Alcune aziende vitivinicole e imbottigliatrici di acqua italiane hanno ricevuto un’email in cui si chiedevano 30 mila euro in Bitcoin per non avvelenare i loro prodotti con il cianuro. La procura di Roma, fa sapere oggi il Messaggero, ha aperto un’inchiesta per tentata estorsione e ha dato l’incarico di indagare al Cnaipic. Le denunce arrivate a polizia, carabinieri e Guardia di Finanza ammontano a un centinaio. Secondo il quotidiano il progetto criminale di avvelenare le bottiglie di vino o acqua non è così complicato mentre sarà molto difficile individuare il mittente delle email con il ricatto. Tanto che gli amministratori delegati di alcune aziende volevano pagare i 30 mila euro per evitare problemi, ma sono stati fermati dalla polizia. Inquirenti e investigatori hanno cercato di capire il paese di provenienza dell’invio delle mail. Dopo alcuni giorni di lavoro gli agenti della polizia postale sono arrivati alla Russia (come nel caso del Lazio).

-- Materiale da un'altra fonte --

(* ===== verification/Artifacts.v ===== *)
(** * Artifact store (haas/artifacts/models.py, paths.py, store.py)

    Which relative paths may be published, the index of current and superseded file versions
    per session, and the in-process content store with its eviction loop.  Identifiers and
    clock readings are arguments; the digest and the media-type table are interfaces. *)

From S2P Require Import Prelude Errors Dict PyVal Paths Encoding.

#[local] Open Scope string_scope.
#[local] Open Scope list_scope.
#[local] Open Scope Z_scope.

(** ** Models *)

Record FileRecord := mkFileRecord {
  f_id : string; f_sessionId : string; f_filename : string; f_relativePath : string;
  f_appName : string; f_userId : string; f_bytes : Z; f_mediaType : string; f_sha256 : string;
  f_invocationId : string; f_createdAtMs : Z; f_ownerPrincipalId : string;
  f_previewStatus : string; f_downloadStatus : string;
}.

Definition file_to_dict (f : FileRecord) : pydict :=
  [("id", PStr (f_id f)); ("object", PStr "file"); ("sessionId", PStr (f_sessionId f));
   ("invocationId", PStr (f_invocationId f)); ("filename", PStr (f_filename f));
   ("relativePath", PStr (f_relativePath f)); ("bytes", PInt (f_bytes f));
   ("mediaType", PStr (f_mediaType f)); ("sha256", PStr (f_sha256 f));
   ("createdAtMs", PInt (f_createdAtMs f)); ("previewStatus", PStr (f_previewStatus f));
   ("downloadStatus", PStr (f_downloadStatus f))].

Record ArtifactPolicy := mkArtifactPolicy {
  ap_includeRoots : list string; ap_excludePrefixes : list string; ap_maxFiles : Z;
  ap_maxPublishFiles : Z; ap_maxFileBytes : Z; ap_maxContentBytes : Z; ap_allowHidden : bool;
}.

Definition default_artifact_policy : ArtifactPolicy :=
  mkArtifactPolicy ["output"] [".git"; ".haas"; ".codex"; ".cache"; "node_modules"]
    1000 20 104857600 (512 * 1024 * 1024) false.

(** ** Path safety *)

Definition has_nul (s : string) : bool := str_exists (Ascii.eqb (Ascii.ascii_of_nat 0)) s.
Definition backslash : string := String (Ascii.ascii_of_nat 92) "".

(** The two normalizations differ in their messages only. *)
Definition normalize_candidate_path (path : string) : result string :=
  _ ← ensure (negb (bool_decide (path = "")) && negb (has_nul path)) (ArtifactPathRejected "empty_or_nul_path");
  _ ← ensure (negb (starts_with "/" path || starts_with backslash path)) (ArtifactPathRejected "absolute_path_rejected");
  let normalized := normpath path in
  _ ← ensure (negb (bool_decide (normalized ∈ ["."; ".."]) || starts_with "../" normalized))
        (ArtifactPathRejected "path_traversal_rejected");
  Ok normalized.
Definition construct_harness (now : Z) (d : pydict) : result HarnessRecord :=
  id' ← field d "id" None; name' ← field d "name" None; base' ← field d "base" None;
  status' ← field d "status" (Some "active"); defaultModel' ← field d "defaultModel" (Some None);
  systemPrompt' ← field d "systemPrompt" (Some ""); provider' ← provider_field d;
  tenantId' ← field d "tenantId" (Some None); workspaceId' ← field d "workspaceId" (Some None);
  mcpServers' ← field d "mcpServers" (Some []); skills' ← field d "skills" (Some []);
  disabledTools' ← field d "disabledTools" (Some []); maxStep' ← field d "maxStep" (Some None);
  timeoutSeconds' ← field d "timeoutSeconds" (Some None); schemaVersion' ← field d "schemaVersion" (Some 1%Z);
  createdAtMs' ← field d "createdAtMs" (Some now); updatedAtMs' ← field d "updatedAtMs" (Some now);
  mret (mkHarness id' name' base' status' defaultModel' systemPrompt' provider' tenantId' workspaceId'
      mcpServers' skills' disabledTools' maxStep' timeoutSeconds' schemaVersion' createdAtMs' updatedAtMs').

Definition canon_harness (r : HarnessRecord) : HarnessRecord :=
  mkHarness (fcanon (h_id r)) (fcanon (h_name r)) (fcanon (h_base r)) (fcanon (h_status r))
    (fcanon (h_defaultModel r)) (fcanon (h_systemPrompt r)) (fcanon (h_provider r)) (fcanon (h_tenantId r))
    (fcanon (h_workspaceId r)) (fcanon (h_mcpServers r)) (fcanon (h_skills r)) (fcanon (h_disabledTools r))
    (fcanon (h_maxStep r)) (fcanon (h_timeoutSeconds r)) (fcanon (h_schemaVersion r))
    (fcanon (h_createdAtMs r)) (fcanon (h_updatedAtMs r)).

Lemma harness_asdict_wf r : dict_wf (harness_asdict r).
Proof. wf_asdict. Qed.

Lemma construct_harness_asdict now r :
  construct_harness now (canon_dict (harness_asdict r)) = Ok (canon_harness r).
Proof. read_fields (harness_asdict_wf r). done. Qed.

Lemma harness_asdict_canon r : canon_dict (harness_asdict (canon_harness r)) = canon_dict (harness_asdict r).
Proof. sorted_fields. Qed.
(* ===== verification/Store.v ===== *)
(** * The in-memory store: state and object references (haas/stores/memory.py)

    [MemoryStore] keeps session, invocation and turn _objects_: callers hold the
    object the store returned and assign to its fields, and the store sees the
    assignment.  Those three tables therefore map keys to references into an object
    table; every other table holds values, because no caller mutates the records it
    gets from them.  [dataclasses.replace] allocates a new object. *)

From S2P Require Import Prelude Errors Dict PyVal Records.

#[local] Open Scope string_scope.
#[local] Open Scope list_scope.

(** A reference to an object: its position in the object table. *)
Notation loc := nat (only parsing).

(** The attributes of [MemoryStore], in the order [__init__] sets them; the three
    object tables are the heap behind the session, invocation and turn tables. *)
Record MemoryStore := mkStore {
  st_idempotency_ttl_ms : Z;
  st_harnesses : dict string HarnessRecord;
  st_profiles : dict string ProfileRecord;
  st_session_objs : list SessionRecord;
  st_sessions : dict SessionKey loc;
  st_invocation_objs : list InvocationRecord;
  st_invocations : dict string loc;
  st_turn_objs : list TurnRecord;
  st_turns : dict string loc;
  st_events_by_invocation : dict InvocationEventKey (list CanonicalEventRecord);
  st_events_by_session : dict SessionKey (list CanonicalEventRecord);
  st_next_event_number : N;
  st_idempotency : dict string IdempotencyRecord;
  st_leases : dict SessionKey Lease;
  st_lease_tokens : dict SessionKey Z;
  st_workspace_locks : dict string Lease;
  st_windows : dict string (list Z);
  st_quotas : dict string Z;
  st_delegated_sessions : dict string DelegatedSessionRecord;
  st_delegated_by_manager_session : dict string string;
  st_delegated_by_haas_session : dict string string;
  st_approvals : dict string ApprovalRecord;
  st_input_requests : dict string InputRequestRecord;
}.
#[export] Instance eta_MemoryStore : Eta MemoryStore := λ r, mkStore
   (st_idempotency_ttl_ms r) (st_harnesses r) (st_profiles r) (st_session_objs r)
   (st_sessions r) (st_invocation_objs r) (st_invocations r) (st_turn_objs r) (st_turns r)
   (st_events_by_invocation r) (st_events_by_session r) (st_next_event_number r)
   (st_idempotency r) (st_leases r) (st_lease_tokens r) (st_workspace_locks r) (st_windows r)
   (st_quotas r) (st_delegated_sessions r) (st_delegated_by_manager_session r)
   (st_delegated_by_haas_session r) (st_approvals r) (st_input_requests r).

(** [MemoryStore.__init__]; the clock is an argument of the operations that read it. *)
Definition MemoryStore_init (ttl : Z) : MemoryStore :=
  mkStore ttl [] [] [] [] [] [] [] [] [] [] 0 [] [] [] [] [] [] [] [] [] [] [].

(** A store operation: reads and writes the store, may raise. *)
Notation store_m A := (M MemoryStore A).

(** ** Object access *)

Definition load_session (l : loc) : store_m SessionRecord := λ s,
  match st_session_objs s !! l with Some r => (s, Ok r) | None => (s, Raise DanglingReference) end.

(** Assign to fields of a session object: [f] gives the object after the assignments. *)
Definition assign_session (l : loc) (f : SessionRecord → SessionRecord) : store_m unit :=
  modify (λ s, s <| st_session_objs := alter f l (st_session_objs s) |>).

Definition alloc_session (r : SessionRecord) : store_m loc := λ s,
  (s <| st_session_objs := st_session_objs s ++ [r] |>, Ok (length (st_session_objs s))).

Definition load_invocation (l : loc) : store_m InvocationRecord := λ s,
  match st_invocation_objs s !! l with Some r => (s, Ok r) | None => (s, Raise DanglingReference) end.

Definition assign_invocation (l : loc) (f : InvocationRecord → InvocationRecord) : store_m unit :=
  modify (λ s, s <| st_invocation_objs := alter f l (st_invocation_objs s) |>).

Definition alloc_invocation (r : InvocationRecord) : store_m loc := λ s,
  (s <| st_invocation_objs := st_invocation_objs s ++ [r] |>, Ok (length (st_invocation_objs s))).

Definition load_turn (l : loc) : store_m TurnRecord := λ s,
  match st_turn_objs s !! l with Some r => (s, Ok r) | None => (s, Raise DanglingReference) end.

Definition assign_turn (l : loc) (f : TurnRecord → TurnRecord) : store_m unit :=
  modify (λ s, s <| st_turn_objs := alter f l (st_turn_objs s) |>).

Definition alloc_turn (r : TurnRecord) : store_m loc := λ s,
  (s <| st_turn_objs := st_turn_objs s ++ [r] |>, Ok (length (st_turn_objs s))).

(** The objects a table currently refers to, in table order. *)
Definition deref_all {A} (objs : list A) (ls : list loc) : list A := omap (λ l, objs !! l) ls.

Definition session_values (s : MemoryStore) : list SessionRecord :=
  deref_all (st_session_objs s) (dvalues (st_sessions s)).
Definition invocation_values (s : MemoryStore) : list InvocationRecord :=
  deref_all (st_invocation_objs s) (dvalues (st_invocations s)).
Definition turn_values (s : MemoryStore) : list TurnRecord :=
  deref_all (st_turn_objs s) (dvalues (st_turns s)).

(** The record a key currently resolves to. *)
Definition session_at (key : SessionKey) (s : MemoryStore) : option SessionRecord :=
  dget key (st_sessions s) ≫= λ l, st_session_objs s !! l.
Definition invocation_at (id : string) (s : MemoryStore) : option InvocationRecord :=
  dget id (st_invocations s) ≫= λ l, st_invocation_objs s !! l.
Definition turn_at (id : string) (s : MemoryStore) : option TurnRecord :=
  dget id (st_turns s) ≫= λ l, st_turn_objs s !! l.
(** Two users' sessions with the same session id, each with an invocation. *)
Definition fill : store_m ApprovalRecord :=
  ls1 ← alloc_session (session "u1"); _ ← put_session 0 ls1;
  ls2 ← alloc_session (session "u2"); _ ← put_session 0 ls2;
  l1 ← alloc_invocation (invocation "inv_1" "u1" "running"); _ ← put_invocation 0 l1;
  l2 ← alloc_invocation (invocation "inv_2" "u2" "running"); _ ← put_invocation 0 l2;
  put_approval PromptExamples.approval.
Definition two_users : MemoryStore := (fill (MemoryStore_init 1000)).1.

Lemma two_users_objects : objects_inv two_users.
Proof.
  unfold two_users. assert (preserves objects_inv fill) as H; [|apply H, objects_inv_init]. unfold fill.
  repeat (apply preserves_bind; [eauto with haas|intros ?]). intros s Hs. unfold put_approval.
  destruct (dget _ _) as [e|]; [destruct (a_nativeRequestId e)|]; cbn; repeat case_if; done.
Qed.

Lemma two_users_interactions : interactions_inv two_users.
Proof.
  assert (st_approvals two_users = [("appr_1", PromptExamples.approval)]) as Ha by (vm_compute; reflexivity).
  assert (st_input_requests two_users = []) as Hq by (vm_compute; reflexivity).
  unfold interactions_inv. rewrite Ha, Hq. split_and!; [apply NoDup_singleton| |apply dict_wf_nil|done].
  intros k r. cbn. case_decide; [|done]. intros [= <-]. by subst.
Qed.

Lemma delete_session_leaves_no_orphans_witness :
  session_at ("app", "u1", "s1") (delete_session ("app", "u1", "s1") two_users).1 = None ∧
  ∀ k r, dget k (st_approvals (delete_session ("app", "u1", "s1") two_users).1) = Some r → a_sessionId r ≠ "s1".
Proof.
  destruct (dget ("app", "u1", "s1") (st_sessions two_users)) as [l|] eqn:E; [|vm_compute in E; discriminate E].
  destruct (delete_session_leaves_no_orphans two_users ("app", "u1", "s1") l two_users_objects two_users_interactions E)
    as (H1 & _ & _ & _ & H5 & _). by split.
Defined.

(** The first invocation, about to be stored as failed. *)
Definition failing : MemoryStore := (assign_invocation 0 (λ i, i <| i_status := "failed" |>) two_users).1.

Lemma ended_invocation_closes_prompts_witness :
  a_status <$> dget "appr_1" (st_approvals failing) = Some "waiting" ∧
  (λ a, (a_status a, a_resolvedAtMs a)) <$> dget "appr_1" (st_approvals (put_invocation 9 0%nat failing).1) =
    Some ("cancelled", Some 7).
Proof.
  split; [vm_compute; reflexivity|].
  destruct (ended_invocation_closes_prompts 9 0%nat failing (invocation "inv_1" "u1" "failed")) as (_ & Ha & _);
    [vm_compute; reflexivity|reflexivity|].
  rewrite (Ha "appr_1" PromptExamples.approval) by (vm_compute; reflexivity). reflexivity.
Defined.

(** Deleting a session deletes another user's records.  Invocations, turns and prompts are
    selected by the bare session id: when two users chose the same one, deleting the first
    user's session removes the second user's invocation while the second user's session stays. *)
Theorem delete_session_crosses_users :
  (i_userId <$> invocation_at "inv_2" two_users = Some "u2") ∧
  let s' := (delete_session ("app", "u1", "s1") two_users).1 in
  invocation_at "inv_2" s' = None ∧ is_some (session_at ("app", "u2", "s1") s') = true.
Proof. cbv zeta. split_and!; vm_compute; reflexivity. Qed.

End SessionExamples.
(* ===== verification/Sqlite.v ===== *)
(** * The durable store (haas/stores/sqlite.py)

    [SQLiteStore] is a [MemoryStore] that writes every record through to two SQL tables: [records]
    (namespace, key, JSON payload; rows keep their insertion order, an upsert updates in place) and
    [idempotency] (one row per key).  Each SQL statement may fail: the outcomes of the statements to come are part of
    the state, [true] for a failure, so an operation's error handling can be followed.  Operations of the base
    class are called as [mem op]. *)

From S2P Require Import Prelude Errors Dict PyVal Encoding Json Records RecordCodec Store Leases Idempotency Interactions.
From S2P Require Import SessionStore EventStore.

#[local] Open Scope string_scope.
#[local] Open Scope list_scope.
#[local] Open Scope Z_scope.

(** ** State *)

(** A row of table [idempotency]. *)
Record IdemRow := mkIdemRow {
  ir_request_hash : string;
  ir_result_json : option string;
  ir_released : bool;
  ir_accepted : bool;
  ir_invocation_id : option string;
  ir_accepted_at_ms : option Z;
  ir_completed_at_ms : option Z;
  ir_expires_at_ms : option Z;
  ir_tombstone : bool;
  ir_schema_version : Z;
  ir_created_at_ms : Z;
}.

Record Db := mkDb {
  db_records : dict (string * string) string;
  db_idempotency : dict string IdemRow;
}.
#[export] Instance eta_db : Eta Db := λ d, mkDb (db_records d) (db_idempotency d).

Record SQLiteStore := mkSqlite {
  sq_mem : MemoryStore;
  sq_db : Db;
  sq_begun : option Db;        (* the database at [BEGIN], while a transaction is open *)
  sq_txn_depth : nat;
  sq_faults : list bool;       (* outcomes of the next statements; none left means success *)
}.
#[export] Instance eta_sqlite : Eta SQLiteStore := λ s,
  mkSqlite (sq_mem s) (sq_db s) (sq_begun s) (sq_txn_depth s) (sq_faults s).

Notation sqlite_m A := (M SQLiteStore A).

(** Call an operation of the base class. *)
Definition mem {A} (m : store_m A) : sqlite_m A := λ s,
  let '(ms, r) := m (sq_mem s) in (s <| sq_mem := ms |>, r).

Definition OperationalError : exn := OtherError "OperationalError" None.

(** [self._db.execute(...)] *)
Definition execute (f : Db → Db) : sqlite_m unit := λ s,
  match sq_faults s with
  | true :: fs => (s <| sq_faults := fs |>, Raise OperationalError)
  | false :: fs => (s <| sq_db := f (sq_db s) |> <| sq_faults := fs |>, Ok tt)
  | [] => (s <| sq_db := f (sq_db s) |>, Ok tt)
  end.
(* ===== verification/SqliteInv.v ===== *)
(** * Durability of the SQLite store (haas/stores/sqlite.py)

    What a restart reads from the database is what the running store holds.  [durable m ns key] is the
    dictionary that row ([ns], [key]) should hold when the memory is [m]; a store is [synced] when its rows hold
    exactly those.  Operations keep a store synced and loading a database gives a memory with the same durable content. *)

From S2P Require Import Prelude Errors Dict PyVal Encoding Json Records RecordCodec Store Leases Idempotency Interactions.
From S2P Require Import SessionStore EventStore Sqlite.

#[local] Open Scope string_scope.
#[local] Open Scope list_scope.
#[local] Open Scope Z_scope.

(** ** Row keys *)

Definition bar : Ascii.ascii := Ascii.ascii_of_nat 124.

(** Application and user names without the separator; the session id may contain it. *)
Definition no_bar (s : string) : bool := str_forall (λ a, negb (Ascii.eqb a bar)) s.
Definition clean_key (key : SessionKey) : Prop := no_bar key.1.1 = true ∧ no_bar key.1.2 = true.

Lemma split_on_no_bar s : no_bar s = true → split_on bar s = [s].
Proof.
  unfold no_bar. induction s as [|a s IH]; intros Hs; [done|]. cbn [str_forall] in Hs. bsimp.
  cbn [split_on]. rewrite (IH H0). destruct (Ascii.eqb a bar) eqn:E; [done|].
  by destruct (Ascii.eqb_spec a bar).
Qed.

Lemma split_join_key key : clean_key key → split_key (join_key key) = Ok key.
Proof.
  destruct key as [[app user] id]. intros [Ha Hu]. simpl in *. unfold split_key, join_key. fold bar.
  change (app +:+ "|" +:+ user +:+ "|" +:+ id) with (app +:+ String bar (user +:+ String bar id)).
  rewrite !split_on_app, (split_on_no_bar app Ha), (split_on_no_bar user Hu). simpl.
  destruct (split_on bar id) as [|x l] eqn:E; [by apply split_on_nonempty in E|].
  f_equal. f_equal. rewrite <-E. apply (join_split bar).
Qed.

Lemma join_key_inj k1 k2 : clean_key k1 → clean_key k2 → join_key k1 = join_key k2 → k1 = k2.
Proof. intros H1 H2 E. apply split_join_key in H1, H2. rewrite E, H2 in H1. by simplify_eq. Qed.

(** ** Payloads *)

Section codec.
Context `{CanonicalJson}.

Lemma payload_object_ok d : payload_object (payload d) = Ok (canon_dict d).
Proof. unfold payload_object, payload. by rewrite loads_canonical, canon_PDict. Qed.
Lemma payload_items_ok d : payload_items (payload d) = Ok (canon_dict d).
Proof. unfold payload_items, payload. by rewrite loads_canonical, canon_PDict. Qed.

(** A dictionary and its sorted form have the same text. *)
Lemma payload_canon d1 d2 : canon_dict d1 = canon_dict d2 → payload d1 = payload d2.
Proof.
  intros E. unfold payload. rewrite <-(canonical_canon (PDict d1)), <-(canonical_canon (PDict d2)).
  by rewrite !canon_PDict, E.
Qed.

Lemma payload_inj d1 d2 : payload d1 = payload d2 → canon_dict d1 = canon_dict d2.
Proof.
  unfold payload. intros E. apply (f_equal json_loads) in E. rewrite !loads_canonical, !canon_PDict in E. by simplify_eq.
Qed.

(** ** What a memory asks of each row *)

Definition of_key {A} (f : SessionKey → option A) (key : string) : option A :=
  match split_key key with Ok k => f k | Raise _ => None end.

(** Tables by namespace, each row's dictionary.  Events and lease tokens are treated apart. *)
Definition durable (m : MemoryStore) (ns key : string) : option pydict :=
  if bool_decide (ns = "harness") then harness_asdict <$> dget key (st_harnesses m)
  else if bool_decide (ns = "profile") then profile_asdict <$> dget key (st_profiles m)
  else if bool_decide (ns = "session") then session_asdict <$> of_key (λ k, session_at k m) key
  else if bool_decide (ns = "invocation") then invocation_asdict <$> invocation_at key m
  else if bool_decide (ns = "turn") then turn_asdict <$> turn_at key m
  else if bool_decide (ns = "approval") then approval_asdict <$> dget key (st_approvals m)
  else if bool_decide (ns = "input_request") then input_asdict <$> dget key (st_input_requests m)
  else if bool_decide (ns = "delegated_session") then delegated_asdict <$> dget key (st_delegated_sessions m)
  else if bool_decide (ns = "lease") then lease_asdict <$> of_key (λ k, dget k (st_leases m)) key
  else if bool_decide (ns = "workspace_lock") then lease_asdict <$> dget key (st_workspace_locks m)
  else None.

Definition row_table (ns : string) : Prop := ns ≠ "event" ∧ ns ≠ "lease_token".

(** The memory changed at one row. *)
Definition changed_at (m m' : MemoryStore) (ns key : string) (o : option string) : Prop :=
  ∀ ns' key', row_table ns' →
    payload <$> durable m' ns' key' = if decide (ns' = ns ∧ key' = key) then o else payload <$> durable m ns' key'.

(** ** Records and their rows *)

Inductive record :=
  | RHarness (r : HarnessRecord) | RProfile (r : ProfileRecord) | RSession (r : SessionRecord)
  | RInvocation (r : InvocationRecord) | RTurn (r : TurnRecord) | RApproval (r : ApprovalRecord)
  | RInput (r : InputRequestRecord) | RDelegated (r : DelegatedSessionRecord) | REvent (r : CanonicalEventRecord)
  | RLease (k : SessionKey) (r : Lease) | RToken (k : SessionKey) (r : Lease) | RLock (w : string) (r : Lease).

Definition ns_of (x : record) : string :=
  match x with
  | RHarness _ => "harness" | RProfile _ => "profile" | RSession _ => "session" | RInvocation _ => "invocation"
  | RTurn _ => "turn" | RApproval _ => "approval" | RInput _ => "input_request" | RDelegated _ => "delegated_session"
  | REvent _ => "event" | RLease _ _ => "lease" | RToken _ _ => "lease_token" | RLock _ _ => "workspace_lock"
  end.

Definition key_of (x : record) : string :=
  match x with
  | RHarness r => h_id r | RProfile r => p_id r | RSession r => join_key (session_key r) | RInvocation r => i_id r
  | RTurn r => t_id r | RApproval r => a_id r | RInput r => q_id r | RDelegated r => ds_id r
  | REvent r => e_eventId r | RLease k _ | RToken k _ => join_key k | RLock w _ => w
  end.

Definition dict_of (x : record) : pydict :=
  match x with
  | RHarness r => harness_asdict r | RProfile r => profile_asdict r | RSession r => session_asdict r
  | RInvocation r => invocation_asdict r | RTurn r => turn_asdict r | RApproval r => approval_asdict r
  | RInput r => input_asdict r | RDelegated r => delegated_asdict r | REvent r => event_asdict r
  | RLease _ r | RToken _ r | RLock _ r => lease_asdict r
  end.

Definition row_of (x : record) : string * string * string := (ns_of x, key_of x, payload (dict_of x)).

(** What loading a row does to the memory. *)
Definition restore (m : MemoryStore) (x : record) : MemoryStore :=
  match x with
  | RHarness r => m <| st_harnesses := dset (h_id r) (canon_harness r) (st_harnesses m) |>
  | RProfile r => m <| st_profiles := dset (p_id r) (canon_profile r) (st_profiles m) |>
  | RSession r => put_session_object (canon_session r) m
  | RInvocation r => put_invocation_object (canon_invocation r) m
  | RTurn r => put_turn_object (canon_turn r) m
  | RApproval r => m <| st_approvals := dset (a_id r) (canon_approval r) (st_approvals m) |>
  | RInput r => m <| st_input_requests := dset (q_id r) (canon_input r) (st_input_requests m) |>
  | RDelegated r => put_delegated_row (canon_delegated r) m
  | REvent r => (append_event (canon_event r) m).1
  | RLease k r =>
      m <| st_leases := dset k (canon_lease r) (st_leases m) |> <| st_lease_tokens := dset k (l_token r) (st_lease_tokens m) |>
  | RToken k r => m <| st_lease_tokens := dset k (l_token r) (st_lease_tokens m) |>
  | RLock w r => m <| st_workspace_locks := dset w (canon_lease r) (st_workspace_locks m) |>
  end.

(** The records the store writes. *)
Definition record_ok (x : record) : Prop :=
  match x with
  | RSession r => clean_key (session_key r) ∧ valid_session_record r = true
  | RLease k _ | RToken k _ => clean_key k
  | _ => True
  end.

(** A session written by this version has its control state under the current name. *)
Lemma session_payload_asdict r : session_payload (canon_dict (session_asdict r)) = canon_dict (session_asdict r).
Proof. unfold session_payload. by rewrite dget_canon by apply session_asdict_wf. Qed.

Ma non c’è ancora la certezza che da Mosca siano state spedite le missive. Per ora si tratta di indizi, anche perché la possibilità di servirsi di server piazzati all’estero per schermare il reale Paese di origine da cui si inviano le mail è una pratica spesso utilizzata dai pirati informatrici. Di certo è anche possibile che si tratti di una semplice boutade. Ma dopo ciò che è accaduto ai sistemi informatici della Regione Lazio, mandati completamente in tilt tra fine luglio e i primi di agosto, con la richiesta di pagare per riaccendere tutto, gli investigatori ci vanno con i piedi di piombo. Di certo cedere non è mai una buona idea. L’80% di chi paga, afferma il rapporto Cybereason Global Ransomware Study dello scorso giugno, è poi colpito da un secondo attacco, nella metà dei casi da parte degli stessi soggetti del primo. Lo studio è basato su interviste a 1263 esperti di sicurezza informatica in Usa, Gran Bretagna, Spagna, Germania, Francia, Emirati Arabi Uniti e Singapore .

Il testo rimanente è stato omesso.